• [TASK]:
Below are entries; output exactly the lines from the one with "match parse limit" to the one with "Definition size_of (a", both included, and nothing else.

+++

(* ===== verification/SysvOk.v ===== *)
(** * The tables of System V objects are consistent

    [ipc_ok]: ids and keys are unique, every semaphore of a set has one row with a value in
    range, adjustments are in range and belong to live owners, a message belongs to a queue, and the
    counts of a queue are those of its messages.  The changes that the statements make
    preserve it. *)
From stdpp Require Import sorting.
From S2P Require Import Prelude UserNamespace GuestIdentity PidNamespace CLib Syscalls SysvIpc.

Definition SEMMSL : Z := 32000.
Definition SEMVMX : Z := 32767.
Definition SEMAEM : Z := SEMVMX.

Definition info_ok (o : object) : Prop :=
  match ob_info o with SemInfo st => ob_kind o = MD_IPC_SEM ∧ 0 < sem_nsems st ≤ SEMMSL | MsgInfo _ => ob_kind o = MD_IPC_MSG end.
(** A semaphore of a set. *)
Definition has_sem (d : database) (k : Z * Z) : Prop := ∃ o st, d_objects d !! k.1 = Some o ∧ ob_info o = SemInfo st ∧ 0 ≤ k.2 < sem_nsems st.
Definition seq_le (a b : Z * message) : Prop := a.1 ≤ b.1.
#[global] Instance seq_le_dec : RelDecision seq_le := λ a b, decide (a.1 ≤ b.1).
(** The messages of a queue, with their sequence numbers, in order. *)
Definition queue (id : Z) (d : database) : list (Z * message) := merge_sort seq_le (filter (λ m, mg_object m.2 = id) (map_to_list (d_messages d))).
Definition bytes (l : list (Z * message)) : Z := total ((λ m, Z.of_nat (length (mg_data m.2))) <$> l).
Record ipc_ok (d : database) : Prop := {
  ok_objects : ∀ id o, d_objects d !! id = Some o → 0 < id ≤ d_last d ∧ info_ok o;
  ok_keys : ∀ i j o o', d_objects d !! i = Some o → d_objects d !! j = Some o' → ob_key o ≠ 0 →
    ob_namespace o = ob_namespace o' → ob_kind o = ob_kind o' → ob_key o = ob_key o' → i = j;
  ok_last : 0 ≤ d_last d;
  ok_sems : ∀ k, is_Some (d_sems d !! k) ↔ has_sem d k;
  ok_values : ∀ k v, d_sems d !! k = Some v → 0 ≤ sm_value v ≤ SEMVMX;
  ok_undo : ∀ k u, d_undo d !! k = Some u → is_Some (d_owners d !! u_owner k) ∧ has_sem d (u_object k, u_number k) ∧ - SEMAEM ≤ un_delta u ≤ SEMAEM;
  ok_messages : ∀ q m, d_messages d !! q = Some m → q ≤ d_sequence d ∧ ∃ o st, d_objects d !! mg_object m = Some o ∧ ob_info o = MsgInfo st;
  ok_counts : ∀ id o st, d_objects d !! id = Some o → ob_info o = MsgInfo st → msg_qnum st = Z.of_nat (length (queue id d)) ∧ msg_cbytes st = bytes (queue id d);
  ok_waiters : ∀ k w, d_waiters d !! k = Some w → is_Some (d_owners d !! k.1) ∧ is_Some (d_objects d !! wt_object w) }.

(** ** Changes of one table *)

Lemma has_sem_with_sems x d k : has_sem (with_sems x d) k ↔ has_sem d k.
Proof. done. Qed.
Lemma value_change d k v : ipc_ok d → 0 ≤ sm_value v ≤ SEMVMX → ipc_ok (with_sems (alter (λ _, v) k (d_sems d)) d).
Proof.
  intros [K1 K2 K3 K4 K5 K6 K7 K8 K9] Hv. split; try done; cbn.
  - intros j. rewrite has_sem_with_sems, <- K4. destruct (decide (j = k)) as [->|]; [rewrite lookup_alter_eq|by rewrite lookup_alter_ne]. by rewrite fmap_is_Some.
  - intros j w Hw. destruct (decide (j = k)) as [->|]; [|rewrite lookup_alter_ne in Hw by done; eauto].
    rewrite lookup_alter_eq in Hw. apply fmap_Some in Hw as (? & _ & ->). done.
Qed.
Lemma undo_insert d k u : ipc_ok d → is_Some (d_owners d !! u_owner k) → has_sem d (u_object k, u_number k) → - SEMAEM ≤ un_delta u ≤ SEMAEM → ipc_ok (with_undo (<[k := u]> (d_undo d)) d).
Proof.
  intros [K1 K2 K3 K4 K5 K6 K7 K8 K9] H1 H2 H3. split; try done; cbn. intros j w. destruct (decide (j = k)) as [->|]; [rewrite lookup_insert_eq; by intros [= <-]|rewrite lookup_insert_ne by done; apply K6].
Qed.
Lemma undo_filter d (P : undo_key * undo_row → Prop) `{∀ x, Decision (P x)} : ipc_ok d → ipc_ok (with_undo (filter P (d_undo d)) d).
Proof. intros [K1 K2 K3 K4 K5 K6 K7 K8 K9]. split; try done; cbn. intros j w [Hj _]%map_lookup_filter_Some. by apply K6. Qed.
Lemma waiters_insert d k w : ipc_ok d → is_Some (d_owners d !! k.1) → is_Some (d_objects d !! wt_object w) → ipc_ok (with_waiters (<[k := w]> (d_waiters d)) d).
Proof.
  intros [K1 K2 K3 K4 K5 K6 K7 K8 K9] H1 H2. split; try done; cbn. intros j v. destruct (decide (j = k)) as [->|]; [rewrite lookup_insert_eq; by intros [= <-]|rewrite lookup_insert_ne by done; apply K9].
Qed.
Lemma waiters_delete d k : ipc_ok d → ipc_ok (with_waiters (delete k (d_waiters d)) d).
Proof. intros [K1 K2 K3 K4 K5 K6 K7 K8 K9]. split; try done; cbn. intros j w [_ Hj]%lookup_delete_Some. by apply K9. Qed.
(* ===== verification/NetControl.v ===== *)
(** * Requests that change routes (network_policy.c, network_route_ip.c, network_nexthop.c, netlink_attributes.h)

    A request is its header and the bytes of its attributes; one that is shorter than its
    header is refused before.  A refused request is an error without a namespace: the
    journal of the caller (NetLink) undoes what it had changed.  Queries, which only
    encode replies, are not modelled. *)
From S2P Require Import Prelude UserNamespace NetworkIp NetModel.

Definition NLM_F_REPLACE : Z := 0x100.
Definition NLM_F_EXCL : Z := 0x200.
Definition NLM_F_CREATE : Z := 0x400.
Definition RTNH_F_ONLINK : Z := 4.
Definition ENETDOWN : Z := 100.

(** ** Attributes *)

Record md_netlink_attribute := mk_attribute { at_type : Z; at_data : list Z }.
(** The attributes in front, and the error that ends them. *)
Fixpoint attributes_loop (fuel : nat) (data : list Z) : list md_netlink_attribute * Z :=
  match fuel with
  | O => ([], 0)
  | S fuel =>
      if bool_decide (data = []) then ([], 0)
      else if Z.of_nat (length data) <? 4 then ([], - EINVAL)
      else
        let len := u16_of data in
        let span := Z.land (len + 3) (Z.lnot 3) in
        if (len <? 4) || (Z.of_nat (length data) <? span) then ([], - EINVAL)
        else
          let a := mk_attribute (Z.land (u16_of (drop 2 data)) 0x3fff) (take (Z.to_nat len - 4) (drop 4 data)) in
          let '(l, e) := attributes_loop fuel (drop (Z.to_nat span) data) in (a :: l, e)
  end.
Definition attributes (data : list Z) : list md_netlink_attribute * Z := attributes_loop (length data) data.
(** Each attribute once: [step] on each, until one fails. *)
Definition seen_bit (type : Z) : Z := Z.shiftl 1 type.
Fixpoint parse {A} (limit : Z) (step : A → md_netlink_attribute → A + Z) (l : list md_netlink_attribute) (seen : Z) (v : A) : (A * Z) + Z :=
  match l with
  | [] => inl (v, seen)
  | a :: l =>
      if (at_type a =? 0) || (limit <=? at_type a) then inr (- EOPNOTSUPP)
      else if flag seen (seen_bit (at_type a)) then inr (- EINVAL)
      else match step v a with inl v => parse limit step l (Z.lor seen (seen_bit (at_type a))) v | inr e => inr e end
  end.
Definition parse_request {A} (limit : Z) (step : A → md_netlink_attribute → A + Z) (data : list Z) (v : A) : (A * Z) + Z :=
  let '(l, e) := attributes data in
  match parse limit step l 0 v with inl x => if e =? 0 then inl x else inr e | inr e => inr e end.
Definition has (seen type : Z) : bool := flag seen (seen_bit type).
Definition size_of (a : md_netlink_attribute) : Z := Z.of_nat (length (at_data a)).
Definition read_number (a : md_netlink_attribute) : Z + Z := if size_of a =? 4 then inl (u32_of (at_data a)) else inr (- EINVAL).
Definition read_ip (family : Z) (a : md_netlink_attribute) : md_ip_address + Z :=
  if size_of a =? (if family =? AF_INET6 then 16 else 4) then inl (md_ip_load family (at_data a)) else inr (- EINVAL).
Definition sum_map {A B} (f : A → B) (x : A + Z) : B + Z := match x with inl a => inl (f a) | inr e => inr e end.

+++

• [FINAL ANSWER]:
  match parse limit step l 0 v with inl x => if e =? 0 then inl x else inr e | inr e => inr e end.
Definition has (seen type : Z) : bool := flag seen (seen_bit type).
Definition size_of (a : md_netlink_attribute) : Z := Z.of_nat (length (at_data a)).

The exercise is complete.